> [Work to complete]
Repeat verbatim, and only, the lines of the data below, beginning at the line that contains "Proof. intros [_" and stopping after the line that contains "intros Hl. unfold dec_u128, unpack_decimal.".

> [Data provided]
☆ ☆ ☆ ☆

(* ===== verification/Codec.v ===== *)
(** Byte-level encoding shared by the account types, and the constants of state/mod.rs,
    state/reserve.rs and state/obligation.rs.

    Account data is a list of bytes.  [array_refs] cuts a slice into consecutive
    fields of the given widths, as the fixed-size array slicing that the [Pack]
    implementations are written with; integers are little-endian; a [Pubkey] is the
    256-bit number its 32 bytes denote most significant byte first, so that the
    lexicographic order of keys is the order of numbers. *)

From Stdlib Require Import Init.Byte.
From coqutil Require Import Word.LittleEndianList.
From S2P Require Import Prelude Errors Common Rate Decimal.

Create Rewrite HintDb lengths.
Create Rewrite HintDb unpack.

Abbreviation bytes := (list Byte.byte).

#[export] Instance byte_eq_decision : EqDecision Byte.byte := Byte.byte_eq_dec.

Definition zero_bytes (n : nat) : bytes := replicate n Byte.x00.

(** [to_le_bytes] and [from_le_bytes] of an [8*n]-bit integer. *)
Definition to_le_bytes (n : nat) (x : Z) : bytes := LittleEndianList.le_split n x.
Definition from_le_bytes (bs : bytes) : Z := LittleEndianList.le_combine bs.

(** ** Public keys *)

Definition Pubkey : Type := Z.
Definition PUBKEY_BYTES : nat := 32.
Definition pubkey_to_bytes (k : Pubkey) : bytes := rev (to_le_bytes PUBKEY_BYTES k).
Definition pubkey_from_bytes (bs : bytes) : Pubkey := from_le_bytes (rev bs).

(** ** Slices *)

Fixpoint array_refs (widths : list nat) (bs : bytes) : list bytes :=
  match widths with
  | [] => []
  | w :: widths => take w bs :: array_refs widths (drop w bs)
  end.

Fixpoint total_width (widths : list nat) : nat :=
  match widths with
  | [] => 0%nat
  | w :: widths => (w + total_width widths)%nat
  end.

(** The bytes of field number [i]: what a [pack] that leaves a field alone
    keeps of its destination. *)
Definition field_at (widths : list nat) (i : nat) (bs : bytes) : bytes :=
  nth i (array_refs widths bs) [].

(** ** state/mod.rs *)

Definition pack_decimal (d : Decimal) : result bytes :=
  let? v := unwrap (to_scaled_val d) in Ok (to_le_bytes 16 v).

Definition unpack_decimal (src : bytes) : Decimal :=
  from_scaled_val (from_le_bytes src).

Definition pack_bool (b : bool) : bytes := to_le_bytes 1 (if b then 1 else 0).

Definition unpack_bool (src : bytes) : result bool :=
  match from_le_bytes src with
  | 0 => Ok false
  | 1 => Ok true
  | _ => Err InvalidAccountData
  end.

(** ** Lengths *)

Lemma length_to_le_bytes n x : length (to_le_bytes n x) = n.
Proof. apply LittleEndianList.length_le_split. Qed.

Lemma length_pubkey_to_bytes k : length (pubkey_to_bytes k) = PUBKEY_BYTES.
Proof. unfold pubkey_to_bytes. by rewrite length_rev, length_to_le_bytes. Qed.

Lemma length_zero_bytes n : length (zero_bytes n) = n.
Proof. apply length_replicate. Qed.

Lemma length_pack_bool b : length (pack_bool b) = 1%nat.
Proof. apply length_to_le_bytes. Qed.

Lemma length_pack_decimal d bs : pack_decimal d = Ok bs -> length bs = 16%nat.
Proof. unfold pack_decimal. intros H. minv H. apply length_to_le_bytes. Qed.

(** ** Round trips of the scalar fields *)

Lemma from_to_le_bytes n x :
  in_uint (8 * Z.of_nat n) x -> from_le_bytes (to_le_bytes n x) = x.
Proof.
  intros Hx. unfold from_le_bytes, to_le_bytes.
  rewrite LittleEndianList.le_combine_split, (Z.mul_comm _ 8).
  apply Z.mod_small, Hx.
Qed.

Lemma from_le_bytes_range bs : in_uint (8 * Z.of_nat (length bs)) (from_le_bytes bs).
Proof. apply LittleEndianList.le_combine_bound. Qed.

Lemma to_from_le_bytes n bs : length bs = n -> to_le_bytes n (from_le_bytes bs) = bs.
Proof. apply LittleEndianList.split_le_combine'. Qed.

Lemma pubkey_from_to_bytes k : is_u256 k -> pubkey_from_bytes (pubkey_to_bytes k) = k.
Proof.
  intros Hk. unfold pubkey_from_bytes, pubkey_to_bytes.
  by rewrite rev_involutive, from_to_le_bytes.
Qed.

Lemma pubkey_from_bytes_range bs :
  length bs = PUBKEY_BYTES -> is_u256 (pubkey_from_bytes bs).
Proof.
  intros Hl. unfold pubkey_from_bytes.
  pose proof (from_le_bytes_range (rev bs)) as H. by rewrite length_rev, Hl in H.
Qed.

Lemma pubkey_to_from_bytes bs :
  length bs = PUBKEY_BYTES -> pubkey_to_bytes (pubkey_from_bytes bs) = bs.
Proof.
  intros Hl. unfold pubkey_from_bytes, pubkey_to_bytes.
  rewrite to_from_le_bytes by (by rewrite length_rev). apply rev_involutive.
Qed.

Lemma pubkey_to_bytes_inj k1 k2 :
  is_u256 k1 -> is_u256 k2 -> pubkey_to_bytes k1 = pubkey_to_bytes k2 -> k1 = k2.
Proof.
  intros H1 H2 H. rewrite <- (pubkey_from_to_bytes k1), <- (pubkey_from_to_bytes k2) by done.
  by rewrite H.
Qed.

Lemma unpack_pack_bool b : unpack_bool (pack_bool b) = Ok b.
Proof. by destruct b. Qed.

Definition dec_u128 (d : Decimal) : Prop := is_u128 (dec_raw d).

Lemma pack_decimal_ok d :
  dec_u128 d -> pack_decimal d = Ok (to_le_bytes 16 (dec_raw d)).
Proof. intros [_ H]. unfold pack_decimal. by rewrite to_scaled_val_ok. Qed.

Lemma pack_decimal_panics d : 2 ^ 128 <= dec_raw d -> pack_decimal d = Panic.
Proof. intros H. unfold pack_decimal, to_scaled_val. by rewrite fit_None. Qed.

Lemma pack_decimal_inv d bs :
  pack_decimal d = Ok bs -> bs = to_le_bytes 16 (dec_raw d) /\ dec_raw d < 2 ^ 128.
Proof.
  unfold pack_decimal. intros H. minv H.
  apply unwrap_Ok_inv in E. by apply to_scaled_val_inv in E as [-> ?].
Qed.

Lemma unpack_pack_decimal d :
  dec_u128 d -> unpack_decimal (to_le_bytes 16 (dec_raw d)) = d.
Proof.
  intros H. unfold unpack_decimal. rewrite from_to_le_bytes by exact H. by destruct d.
Qed.

Lemma unpack_decimal_u128 bs : length bs = 16%nat -> dec_u128 (unpack_decimal bs).
Proof.
  intros Hl. unfold dec_u128, unpack_decimal. cbn.
  pose proof (from_le_bytes_range bs) as H. by rewrite Hl in H.
Qed.

(** ** Slicing what was concatenated *)

Lemma array_refs_concat (fields : list bytes) : forall rest,
  array_refs (length <$> fields) (concat fields ++ rest) = fields.
Proof.
  induction fields as [|f fields IH]; intros rest; simpl; [done|].
  rewrite <- app_assoc. f_equal.
  - apply take_app_length.
  - rewrite drop_app_length. apply IH.
Qed.

Lemma array_refs_fields widths fields rest :
  length <$> fields = widths -> array_refs widths (concat fields ++ rest) = fields.
Proof. intros <-. apply array_refs_concat. Qed.

Lemma length_concat_fields (fields : list bytes) :
  length (concat fields) = total_width (length <$> fields).
Proof. induction fields as [|f fields IH]; csimpl; [done|]. by rewrite length_app, IH. Qed.

Lemma length_array_refs widths bs : length (array_refs widths bs) = length widths.
Proof. revert bs. induction widths; intros; simpl; [done|]. by rewrite IHwidths. Qed.

Lemma array_refs_widths widths : forall bs,
  (total_width widths <= length bs)%nat -> length <$> array_refs widths bs = widths.
Proof.
  induction widths as [|w widths IH]; intros bs H; simpl in *; [done|].
  f_equal; [rewrite length_take; lia | apply IH; rewrite length_drop; lia].
Qed.

Lemma concat_array_refs widths : forall bs,
  length bs = total_width widths -> concat (array_refs widths bs) = bs.
Proof.
  induction widths as [|w widths IH]; intros bs H; simpl in *.
  - by apply nil_length_inv in H.
  - rewrite IH by (rewrite length_drop; lia). apply take_drop.
Qed.

Lemma length_field_at widths i bs w :
  (total_width widths <= length bs)%nat -> widths !! i = Some w ->
  length (field_at widths i bs) = w.
Proof.
  intros Hl Hi. unfold field_at.
  pose proof (array_refs_widths widths bs Hl) as Hw.
  rewrite <- Hw, list_lookup_fmap in Hi.
  apply fmap_Some in Hi as (f & Hf & ->).
  by rewrite (nth_lookup_Some _ _ _ _ Hf).
Qed.

(** Reading back a packed structure: its fields come out as they went in. *)
Lemma array_refs_packed widths n (fields : list bytes) rest :
  length <$> fields = widths -> total_width widths = n ->
  array_refs widths (take n (concat fields ++ rest)) = fields.
Proof.
  intros Hw Hn. rewrite take_app_length'.
  - rewrite <- (app_nil_r (concat fields)). by apply array_refs_fields.
  - by rewrite length_concat_fields, Hw.
Qed.

Lemma length_packed widths n (fields : list bytes) (dst : bytes) :
  length <$> fields = widths -> total_width widths = n -> (n <= length dst)%nat ->
  length (concat fields ++ drop n dst) = length dst.
Proof.
  intros Hw Hn Hl. rewrite length_app, length_concat_fields, Hw, Hn, length_drop. lia.
Qed.

#[export] Hint Rewrite length_to_le_bytes length_pubkey_to_bytes length_zero_bytes
  length_pack_bool : lengths.
#[export] Hint Rewrite unpack_pack_bool : unpack.
#[export] Hint Resolve length_to_le_bytes length_pubkey_to_bytes length_pack_bool
  length_zero_bytes length_pack_decimal unpack_decimal_u128 pubkey_from_bytes_range
  : lending.

(** Collateral tokens are initially valued at this ratio. *)
Definition INITIAL_COLLATERAL_RATIO : Z := 1.
Definition INITIAL_COLLATERAL_RATE : Z := INITIAL_COLLATERAL_RATIO * WAD.

(** Current version of the program and all new accounts created. *)
Definition PROGRAM_VERSION : Z := 1.
(** The version of an account that is still zeroed out. *)
Definition UNINITIALIZED_VERSION : Z := 0.

(** Number of slots per year. *)
Definition SLOTS_PER_YEAR : Z := 63072000.

(** state/reserve.rs *)

(** Percentage of an obligation that can be repaid during each liquidation call. *)
Definition LIQUIDATION_CLOSE_FACTOR : Z := 20.
(** Obligation borrow amount that is small enough to close out. *)
Definition LIQUIDATION_CLOSE_AMOUNT : Z := 2.
(** Maximum quote currency value that can be liquidated in one call. *)
Definition MAX_LIQUIDATABLE_VALUE_AT_ONCE : Z := 500000.
(** Maximum bonus received during liquidation, protocol fee included. *)
Definition MAX_BONUS_PCT : Z := 25.
(** Maximum protocol liquidation fee in deca bps. *)
Definition MAX_PROTOCOL_LIQUIDATION_FEE_DECA_BPS : Z := 50.

(** state/obligation.rs *)

(** Max number of collateral and liquidity reserve accounts combined. *)
Definition MAX_OBLIGATION_RESERVES : nat := 10.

☆ ☆ ☆ ☆

> [Exercise result]
Proof. intros [_ H]. unfold pack_decimal. by rewrite to_scaled_val_ok. Qed.

Lemma pack_decimal_panics d : 2 ^ 128 <= dec_raw d -> pack_decimal d = Panic.
Proof. intros H. unfold pack_decimal, to_scaled_val. by rewrite fit_None. Qed.

Lemma pack_decimal_inv d bs :
  pack_decimal d = Ok bs -> bs = to_le_bytes 16 (dec_raw d) /\ dec_raw d < 2 ^ 128.
Proof.
  unfold pack_decimal. intros H. minv H.
  apply unwrap_Ok_inv in E. by apply to_scaled_val_inv in E as [-> ?].
Qed.

Lemma unpack_pack_decimal d :
  dec_u128 d -> unpack_decimal (to_le_bytes 16 (dec_raw d)) = d.
Proof.
  intros H. unfold unpack_decimal. rewrite from_to_le_bytes by exact H. by destruct d.
Qed.

Lemma unpack_decimal_u128 bs : length bs = 16%nat -> dec_u128 (unpack_decimal bs).
Proof.
  intros Hl. unfold dec_u128, unpack_decimal. cbn.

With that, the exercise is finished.